The most shocking part of the resolution is the decision “to affirm support and express appreciation for the tireless efforts made by the Arab Republic of Egypt and the State of Qatar in cooperation with the United States of America to achieve an immediate and permanent ceasefire in the Gaza Strip… “. It couldn’t get more outrageous given that the ongoing genocide in Gaza is essentially supported by the US. It is massive American military aid that has helped Israel sustain its war.

Notwithstanding the occasional rebuke by US officials, there has never been any real American pressure on Israel to implement a ceasefire. In fact, the Biden administration has repeatedly vetoed resolutions in the UN calling for one. Some of the Arab rulers are believed to have tacitly supported what Israel has described as its war against Hamas. Moreover, America has its bases in Arab countries, and concerns have been raised that they could have supplied Israel with weapons to kill Palestinians. These countries have not prohibited the use of these bases.

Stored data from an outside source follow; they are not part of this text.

(** * The games REST resource ([server/routes/games.py])

    A shallow embedding of the five route handlers of the games blueprint
    ([get_games], [get_game], [create_game], [update_game], [delete_game])
    and of the collaborators they call: the request body as a JSON value
    with Python's truthiness, membership and subscript rules, the
    persistence session ([query], [add], [delete], [commit], [rollback]) as a
    state of two database snapshots, and the entity classes of the [models]
    package as a type class. *)

From stdpp Require Import gmap strings list fin_maps.
From Stdlib Require Import ZArith.

Set Warnings "-register-all".
Open Scope Z_scope.

(** ** JSON values as Python objects *)

(** What [request.get_json(silent=True)] hands to a handler: [JNull] is
    Python's [None] (also the result for an absent or unparsable body),
    [JObj] a [dict] with string keys.  Numbers are the integer literals. *)
Inductive json : Type :=
  | JNull
  | JBool (b : bool)
  | JInt (n : Z)
  | JStr (s : string)
  | JArr (l : list json)
  | JObj (m : gmap string json).

(** Exceptions a handler can meet.  [ValueError] carries [str(e)]. *)
Inductive exn : Type :=
  | ValueError (msg : string)
  | IntegrityError
  | TypeError
  | AttributeError
  | KeyError.

Inductive result (A : Type) : Type :=
  | Ok (a : A)
  | Raise (e : exn).
Arguments Ok {A} a.
Arguments Raise {A} e.

(** Python truth value of a decoded JSON value: [bool(data)]; a [dict], a
    [list] and a [str] are false exactly when their length is 0. *)
Definition truthy (data : json) : bool :=
  match data with
  | JNull => false
  | JBool b => b
  | JInt n => negb (n =? 0)
  | JStr s => negb (String.eqb s "")
  | JArr l => match l with [] => false | _ => true end
  | JObj m => negb (size m =? 0)%nat
  end.

(** [', '.join(fields)] *)
Definition join (sep : string) (fields : list string) : string :=
  String.concat sep fields.

(** [needle in hay] for two strings. *)
Fixpoint is_substring (needle hay : string) : bool :=
  String.prefix needle hay ||
  match hay with
  | EmptyString => false
  | String _ rest => is_substring needle rest
  end.

Definition is_str (field : string) (v : json) : bool :=
  match v with
  | JStr s => String.eqb s field
  | _ => false
  end.

(** [field in data]: key membership for a [dict], substring test for a
    [str], element equality for a [list]; the other values are not
    iterable. *)
Definition contains (field : string) (data : json) : result bool :=
  match data with
  | JObj m => Ok (match m !! field with Some _ => true | None => false end)
  | JStr s => Ok (is_substring field s)
  | JArr l => Ok (existsb (is_str field) l)
  | _ => Raise TypeError
  end.

(** [data[field]] with a string subscript: only a [dict] accepts it. *)
Definition getitem (field : string) (data : json) : result json :=
  match data with
  | JObj m => match m !! field with
              | Some v => Ok v
              | None => Raise KeyError
              end
  | _ => Raise TypeError
  end.

(** [data.get(field)]: [None] for an absent key, no such method on a
    value that is not a [dict]. *)
Definition get_or_none (field : string) (data : json) : result json :=
  match data with
  | JObj m => Ok (default JNull (m !! field))
  | _ => Raise AttributeError
  end.

(** ** Entities and the database *)

(** Modelled from the spec: the Game entity of the [models] package, with
    its columns title, description, star_rating, category_id and
    publisher_id; a column holds the Python value assigned to it.  The
    identifier is the key of the row in the games table. *)
Record Game : Type := mkGame {
  title : json;
  description : json;
  category_id : json;
  publisher_id : json;
  star_rating : json
}.
(** ** [sanitize_filename] *)

(** C10: the filename sanitization is idempotent: sanitizing a sanitized
    name changes nothing. *)
Theorem sanitize_filename_idempotent (s : str) :
  PDFSplitter.sanitize_filename (PDFSplitter.sanitize_filename s)
  = PDFSplitter.sanitize_filename s.
Proof.
  unfold PDFSplitter.sanitize_filename.
  rewrite !sub_class_filter.
  set (keep := fun c => negb (char_in c PDFSplitter.invalid_chars)).
  rewrite (filter_fixed keep (strip (filter keep s))).
  - apply strip_idempotent.
  - intros x Hx. apply strip_incl in Hx.
    apply filter_In in Hx. exact (proj2 Hx).
Qed.

(** C5: the resolved output filename.  The sanitized name is what is left
    of the name once every occurrence of the nine characters is removed and
    the whitespace around the rest is cut off: the kept characters are some
    whitespace, the sanitized name, and some whitespace, and the sanitized
    name neither starts nor ends with whitespace.  The name of a chunk is
    the sanitized text of its cell followed by ".pdf", and "Report/Q1?"
    resolves to "ReportQ1.pdf". *)
Theorem resolved_filename :
  (forall s : str,
      let kept := filter (fun c => negb (char_in c Spec.illegal)) s in
      exists l r,
        kept = l ++ PDFSplitter.sanitize_filename s ++ r
        /\ forallb isspace l = true /\ forallb isspace r = true
        /\ (forall c rest, PDFSplitter.sanitize_filename s = c :: rest ->
                           isspace c = false)
        /\ (forall c rest, PDFSplitter.sanitize_filename s = rest ++ [c] ->
                           isspace c = false))
  /\ (forall df i p row c,
         floordiv i p = Return row ->
         PDFSplitter.iloc0 df row = Return c ->
         PDFSplitter.novo_nome df i p
         = Return (PDFSplitter.sanitize_filename (PDFSplitter.str_of_cell c)
                   ++ lit ".pdf"))
  /\ PDFSplitter.sanitize_filename (lit "Report/Q1?") = lit "ReportQ1"
  /\ PDFSplitter.novo_nome (Sample.names ["Report/Q1?"%string]) 0 1
     = Return (lit "ReportQ1.pdf").
Proof.
  split; [|split; [|split; reflexivity]].
  - intros s kept.
    assert (Ek : kept = Re.sub_class PDFSplitter.invalid_chars [] s).
    { rewrite sub_class_filter. apply filter_ext. intros c.
      now rewrite illegal_invalid_chars. }
    unfold PDFSplitter.sanitize_filename. rewrite <- Ek.
    destruct (strip_split kept) as [l [r [E [Fl Fr]]]].
    exists l, r. repeat split; try assumption.
    + intros c rest. apply strip_head.
    + intros c rest. apply strip_last.
  - intros df i p row c Hrow Hc. unfold PDFSplitter.novo_nome.
    now rewrite Hrow, Hc.
Qed.
Lemma navigate_rejects_wait_until_witness :
  (PyStr.startswith "https://example.com" "http://"
   || PyStr.startswith "https://example.com" "https://") = true
  /\ ("invalid" ∉ ["load"; "domcontentloaded"; "networkidle"])
  /\ exists d,
       navigate default_config
         (MkNavEnv init_ok None "https://example.com/" "Example Domain" None)
         "https://example.com" "invalid" initial = (Ret d, initial)
       /\ dict_get "error_type" d = Some (VStr "ValidationError").
Proof.
  assert (Hw : "invalid" ∉ ["load"; "domcontentloaded"; "networkidle"]).
  { rewrite !not_elem_of_cons. repeat split; try discriminate. apply not_elem_of_nil. }
  split; [reflexivity|]. split; [exact Hw|].
  eexists. split.
  - apply (navigate_rejects_wait_until default_config _ "https://example.com" "invalid"
             initial eq_refl Hw).
  - reflexivity.
Defined.

(** Reading and closing flags of a page whose address and title change. *)
Lemma lookup_after_goto (l : list page_obj) p o landed title :
  l !! p = Some o ->
  alter (fun o => MkPage (pg_closed o) (pg_context o) (pg_viewport o) landed title) p l !! p
  = Some (MkPage (pg_closed o) (pg_context o) (pg_viewport o) landed title).
Proof. intros H. rewrite list_lookup_alter_eq, H. reflexivity. Qed.

(** X13. On a manager whose page is open, with valid arguments and no
    failing call, [navigate] makes exactly a [goto] with the arguments and
    [NAVIGATION_TIMEOUT] and then a [title] call on that page, and answers
    with the address and title the page landed on; the manager's
    references are untouched. *)
Theorem navigate_succeeds_on_live_page cfg env url wait_until s p :
  live_page s p ->
  (PyStr.startswith url "http://" || PyStr.startswith url "https://") = true ->
  wait_until ∈ ["load"; "domcontentloaded"; "networkidle"] ->
  on_goto env = None -> on_title env = None ->
  exists s',
    navigate cfg env url wait_until s
    = (Ret [("success", VBool true);
            ("url", VStr (nav_landed env));
            ("title", VStr (nav_title env))],
       s')
    /\ mgr s' = mgr s
    /\ page_url (world s') p = nav_landed env
    /\ trace (world s')
       = (trace (world s)
          ++ [EvGoto p url wait_until (NAVIGATION_TIMEOUT cfg); EvTitle p])%list.
Proof.
  intros [Hp Hc] Hu Hw Hg Ht. unfold navigate, get_page. rewrite Hu.
  rewrite (bool_decide_eq_true_2 _ Hw). cbn [negb]. unfold try_except.
  assert (Hn : needs_init s = false) by (unfold needs_init; rewrite Hp; exact Hc).
  rewrite (bind_ret _ _ _ _ _ (ensure_browser_skips (nav_init env) s Hn)), Hp.
  destruct s as [m w]. unfold is_closed in Hc. simpl in Hc.
  destruct (pages w !! p) as [o|] eqn:Ho; [|discriminate].
  unfold pw_goto, pw_title, page_url, is_closed. run_m. rewrite Hg, Ht, Ho, Hc. simpl.
  rewrite !(lookup_after_goto _ _ _ _ _ Ho). simpl. rewrite Hc. simpl.
  eexists. split; [reflexivity|]. simpl.
  rewrite !(lookup_after_goto _ _ _ _ _ Ho), <- app_assoc. auto.
Qed.

Lemma navigate_succeeds_on_live_page_witness :
  let env := MkNavEnv init_ok None "https://example.com/" "Example Domain" None in
  live_page acquired 0
  /\ exists s',
       navigate default_config env "https://example.com" "networkidle" acquired
       = (Ret [("success", VBool true);
               ("url", VStr "https://example.com/");
               ("title", VStr "Example Domain")],
          s')
       /\ mgr s' = mgr acquired
       /\ page_url (world s') 0 = "https://example.com/"
       /\ trace (world s')
          = (trace (world acquired)
             ++ [EvGoto 0 "https://example.com" "networkidle" 30000; EvTitle 0])%list.
Proof.
  intros env.
  assert (Hl : live_page acquired 0) by (split; reflexivity).
  split; [exact Hl|].
  apply (navigate_succeeds_on_live_page default_config env
           "https://example.com" "networkidle" acquired 0 Hl eq_refl);
    [in_list | reflexivity | reflexivity].
Defined.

Significantly, the latest summit took place soon after Donald Trump’s victory, which has been hailed by some member countries, prompting observers to conclude that it was meant to send a message to the incoming US administration. It seems that the ‘international alliance’ is now pinning its hopes on the incoming Trump administration to get Israel to agree to a ceasefire and accept the creation of a Palestinian state.

For instance, while addressing a Council of Foreign Ministers preparatory meeting a day before the summit, Pakistan’s Foreign Minister Ishaq Dar expressed the hope that the incoming US administration would “lend its weight to reinvigorate efforts for peace in the Middle East”. His remarks show his utter ignorance about Trump’s hard-line approach to the Middle East conflict.

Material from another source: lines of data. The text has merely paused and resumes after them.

(** * VirtualAssistant (V0.01/va.py): command dispatch and persisted state

    A shallow embedding of [va.py] and a verification of its specification.

    Text model.  A Python [str] is a Rocq [string] whose characters are the
    code points U+0000..U+00FF; the [str] methods the program calls
    ([strip], [lower], [isdigit], [splitlines], [ljust]) and [int] are
    written out on that range as CPython defines them.  The program's own
    literals that hold a character beyond U+00FF (the dash of the help
    texts and of the note listing) are written in their UTF-8 bytes, none
    of which is a space or a line boundary.

    Library model.  [json.dumps(obj, indent=2)], [json.loads] and
    [shlex.split] are written out from the standard library ([json.encoder],
    [json.decoder], [json.scanner], [shlex]) for the options the program
    calls them with.  The interpreter is CPython 3.11 with the settings
    the program leaves alone: [int] converts a numeral of at most 4300
    digits, and the calls in progress are at most 1000, which bounds how
    deep the arrays and objects of the state file may nest.

    Effects.  The globals [STATE] and [HISTORY], the state file and the
    standard output are the fields of a [World] that every handler
    transforms; the value [now()] returns during a call is an argument
    of that call.  A handler ends in an [Outcome]: it returns, raises an
    [Exception] with a message, or raises [SystemExit]; [load_state]
    returns a document or raises.  The handlers are written for a
    [STATE] of the documented shape, which is what [load_state] builds
    as a default and what [save_state] writes. *)

From Stdlib Require Import Ascii String NArith ZArith DecimalString DecimalNat.
From stdpp Require Import gmap strings list fin_maps.

Set Warnings "-register-all".

Open Scope string_scope.

(* ===================================================================== *)
(** * Python text primitives                                              *)
(* ===================================================================== *)

Module Text.

Definition code (c : ascii) : N := N_of_ascii c.

Definition between (lo hi n : N) : bool := ((lo <=? n) && (n <=? hi))%N.

(** [str.isspace] of one character: TAB..CR, FS..US, SPACE, NEL, NBSP. *)
Definition isspace (c : ascii) : bool :=
  let n := code c in
  between 9 13 n || between 28 32 n || (n =? 133)%N || (n =? 160)%N.

Fixpoint lstrip (s : string) : string :=
  match s with
  | String c s' => if isspace c then lstrip s' else s
  | EmptyString => EmptyString
  end.

(** [rstrip] walks from the right: a character is dropped when it is a
    space and everything after it has been dropped. *)
Fixpoint rstrip (s : string) : string :=
  match s with
  | String c s' =>
      match rstrip s' with
      | EmptyString => if isspace c then EmptyString else String c EmptyString
      | r => String c r
      end
  | EmptyString => EmptyString
  end.

(** [s.strip()] *)
Definition strip (s : string) : string := rstrip (lstrip s).

(** [str.lower] of one character: A-Z and the capital letters of the
    Latin-1 supplement (U+00C0..U+00DE but the multiplication sign). *)
Definition lower_char (c : ascii) : ascii :=
  let n := code c in
  if between 65 90 n || between 192 214 n || between 216 222 n
  then ascii_of_N (n + 32) else c.

Fixpoint lower (s : string) : string :=
  match s with
  | String c s' => String (lower_char c) (lower s')
  | EmptyString => EmptyString
  end.

Definition is_ascii_digit (c : ascii) : bool := between 48 57 (code c).

(** [str.isdigit] of one character: 0-9 and the superscripts two, three
    and one (U+00B2, U+00B3, U+00B9). *)
Definition isdigit_char (c : ascii) : bool :=
  let n := code c in
  between 48 57 n || (n =? 178)%N || (n =? 179)%N || (n =? 185)%N.

Fixpoint all_chars (p : ascii -> bool) (s : string) : bool :=
  match s with
  | String c s' => p c && all_chars p s'
  | EmptyString => true
  end.

(** [s.isdigit()]: at least one character, all of them digits. *)
Definition isdigit (s : string) : bool :=
  match s with
  | EmptyString => false
  | _ => all_chars isdigit_char s
  end.

Fixpoint digits_value (acc : Z) (s : string) : Z :=
  match s with
  | String c s' => digits_value (10 * acc + Z.of_N (code c - 48)) s'
  | EmptyString => acc
  end.

(** [sep.join(l)] *)
Definition join (sep : string) (l : list string) : string := String.concat sep l.

(** [str(n)] of a natural number. *)
Definition str_nat (n : nat) : string := NilZero.string_of_uint (Nat.to_uint n).

Fixpoint spaces (n : nat) : string :=
  match n with
  | O => EmptyString
  | S n' => String " " (spaces n')
  end.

Such expectations from the president-elect, who is considered even more pro-Israel than the outgoing Biden administration, are unrealistic. During his election campaign, Trump had called on Israel to finish the offensive and “get the job done”. He has stated that he would “defend our friend and ally in the State of Israel like nobody has ever”.

How can one forget that in his previous term he shifted the American embassy to occupied Jerusalem? The move defied Washington’s earlier position of not recognising one of the most sacred of Islam’s holy places as Israel’s capital. In his previous term, Trump had also endorsed Israeli settlements in occupied West Bank, which are illegal under international law. Under the so-called Abraham Accords, he oversaw the establishment of diplomatic relations between Israel, the UAE, Bahrain, and Morocco.

Although Saudi Arabia did not enter into such an agreement, it did indicate its willingness to recognise Israel in return for security and economic benefits, though insisting there would be no diplomatic ties without a Palestinian state. Some analysts believe that the Riyadh summit has sent a clear signal to the incoming Trump administration that it can rely on the kingdom as a strong partner in extending American interests in the region. The summit has pushed for greater American leverage in bringing the war to an end.

But it is very clear that the incoming Trump administration will not push for the establishment of a Palestinian state as envisaged by the ‘international alliance’. There has been no mention of the two-state solution in his recent statements on the Middle East conflict.

Since winning the election, Trump has spoken to the Israeli prime minister more than once. Therefore, it’s not surprising to see the right-wing Israeli government harden its position after Trump’s election.

In a recent statement, Israeli Foreign Minister Gideon Sa’ar opposed the establishment of a Palestinian state, saying it was “unrealistic”. Surely the inaction of the Arab and Muslim countries has made things worse for the Palestinians. The joint resolution indicates that these countries do not have any intention of using their leverage to put pressure on Israel and its allies to end the war.

The writer is an author and journalist.